Uninsured auto crash victims face 37% higher death rate, says MIT Sloan study

Cambridge, Mass. — January 22, 2003 — Automobile accident victims who lack health insurance receive 20 percent less treatment in hospitals and are 37 percent more likely to die of their injuries than victims with health coverage, according to new research by an MIT Sloan School of Management professor.

“Insurance status has a significant effect on treatment decisions and ultimately patient outcomes,” concluded the study by MIT Sloan Assistant Professor Joseph J. Doyle Jr., who based his findings on a unique data set that links police accident reports with hospital records.

“A lot of studies show that the uninsured get less care, but that may be because they are less likely to go to doctors in the first place or because of other factors,” Doyle said in an interview. “For my study, I picked a case — car accidents — where people have no choice about seeking medical care. Beyond the amount of care received, we also looked at health outcomes and found higher mortality for the uninsured. Emergency rooms are not as much of a safety net as people think. The uninsured still get a lot of care, but are less likely to receive the expensive critical treatments that can save lives.”

Using data collected in Wisconsin, Doyle controlled for age, accident severity and other factors, including seat belt use. “Comparisons to patients who do not have automobile insurance [but do have health insurance] and those receiving Medicaid suggest that health insurance status is driving the results, not underlying differences in income, attitudes toward risk, or health status,” according to the study.

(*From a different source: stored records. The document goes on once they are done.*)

(** At the head of the journal. *)
Lemma at_head_ok s inject :
  selecting (length its) s → ps_state s ≠ playerStateTail →
  ∀ br, reader_ok br → contents br = [] →
  let s1 := with_reader s (mkPlayerReader br (Z.of_nat (length J)) false (pr_block (ps_reader s))) in
  (ps_state s = playerStateBackfill →
    ∃ s', at_head MarshalOp UnmarshalOp nodes_of props_of dir s1 inject = Ret (Continue s') ∧ player_at (length its) s' ∧ idle s' ∧
      ps_state s' = playerStateTail) ∧
  (ps_state s = playerStateExitAtHead →
    ∃ s', at_head MarshalOp UnmarshalOp nodes_of props_of dir s1 inject = complete nodes_of props_of dir s' "makeLive after reaching log head" ∧
      ps_fsm s' = ps_fsm s ∧ ps_files s' = ps_files s ∧ ps_fs s' = ps_fs s).
Proof.
  intros [[Hi Hg Ho Hr Hfi Ht Hh Hs] _ _ _] Hnt br Hok Hc s1. unfold at_head. cbn [s1 with_reader ps_offset ps_readThrough ps_state].
  rewrite Ho, Ht, start_all. rewrite Z.ltb_irrefl. split; intros ->; cbn [with_state].
  - eexists. split; [reflexivity|]. split_and!; [|by intros ?|done]. split; [done|exact Hg|by rewrite start_all| |exact Hfi|done|exact Hh|by auto]. rewrite start_all.
    apply served_reads; [done| |lia]. rewrite Hc, drop_ge by lia. done.
  - by eexists.
Qed.

Context (Hpaths : paths_ok (live_paths mf)) (Hnodes : node_order mf (nodes_of mf)) (Hpo : props_of mf ≡ₚ map_to_list (Properties mf)).

Lemma fsm_at_end g : fsm_at (length its) g → g = mf.
Proof.
  intros (m & Hm & Hp). rewrite <- (length_played its), firstn_all in Hm, Hp. assert (m = mf) as -> by congruence.
  apply (plays_end log F H props (played its) mf); [done| |apply Hpb|done|done].
  apply history_of_history; [done|]. apply Hpb.
Qed.

Definition finished (r : outcome (play_state + FS * (FSM + error))) : Prop :=
  ∃ w', r = Ret (inr (w', inl mf)) ∧ restored dir mf (content_of its) w'.

Lemma complete_ok s msg cs :
  ps_fsm s = mf → staged dir (ps_files s) (ps_fs s) cs → holds its (length its) mf cs →
  ∃ s' w', complete nodes_of props_of dir s msg = Ret (Return s' None) ∧ deferred dir s' None = Ret (w', inl mf) ∧
    restored dir mf (content_of its) w'.
Proof.
  intros Hfsm Hst [Ha Hcs]. assert (history_of log (played its) mf) as Hh by (apply history_of_history; [done|apply Hpb]).
  destruct (makeLive_spec dir (nodes_of mf) (props_of mf) mf (ps_files s) (ps_fs s) cs (content_of its)) as (w' & Hml & Hres);
    [done|done| |apply Hh| |done| |done|done|].
  - intros f c Hf. rewrite (Hcs f c Hf), firstn_all. done.
  - by eapply history_props_links; [exact Hmf|].
  - unfold hasRemainingHints. by destruct (hs_hints _ _ _ Hh) as [-> ->].
  - unfold complete. rewrite Hfsm, Hml. cbn [outcome_bind]. eexists _, w'. split; [reflexivity|]. unfold deferred. cbn.
    done.
Qed.

(** What the journal serves at a select: all of its content from the reader's offset on. A
    blocking read does not return at the head. *)
Definition serves (s : play_state) (e : env) : Prop :=
  match ev_select e with
  | SelPeek src _ =>
      src_content src = drop (Z.to_nat (rr_Offset (ps_reader s))) J ∧ src_err src = ErrOffsetNotYetAvailable ∧
      (pr_block (ps_reader s) = true → ps_offset s < Z.of_nat (length J))
  | SelHandoff author => author = 0
  end.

While doctors and other providers generally insist that insurance status has no bearing on the quality or quantity of care delivered, Doyle's study indicates otherwise. “In fact, it appears that one of the first pieces of information discovered (about people coming into emergency rooms) is insurance status,” it said.

Doyle, a labor economist who studies health and child welfare issues, said his research has major implications for health care policy. “Because car crashes are the leading cause of death for people under 35, these issues are exactly the kind of thing we should be thinking about.”

With a recent government report that health care costs rose by nearly nine percent from 2000 to 2001, Doyle's research is also significant to health care providers. If automobile accident victims at least carried catastrophic coverage — which costs about $300 a year in Wisconsin, according to Doyle — emergency rooms would receive at least some reimbursement for treating car accident victims and might thus be more likely to provide more of the advanced care given to people with full insurance coverage.

“If people knew that the emergency room safety net is really not there as much as they think it is, they might go for at least catastrophic insurance,” said Doyle.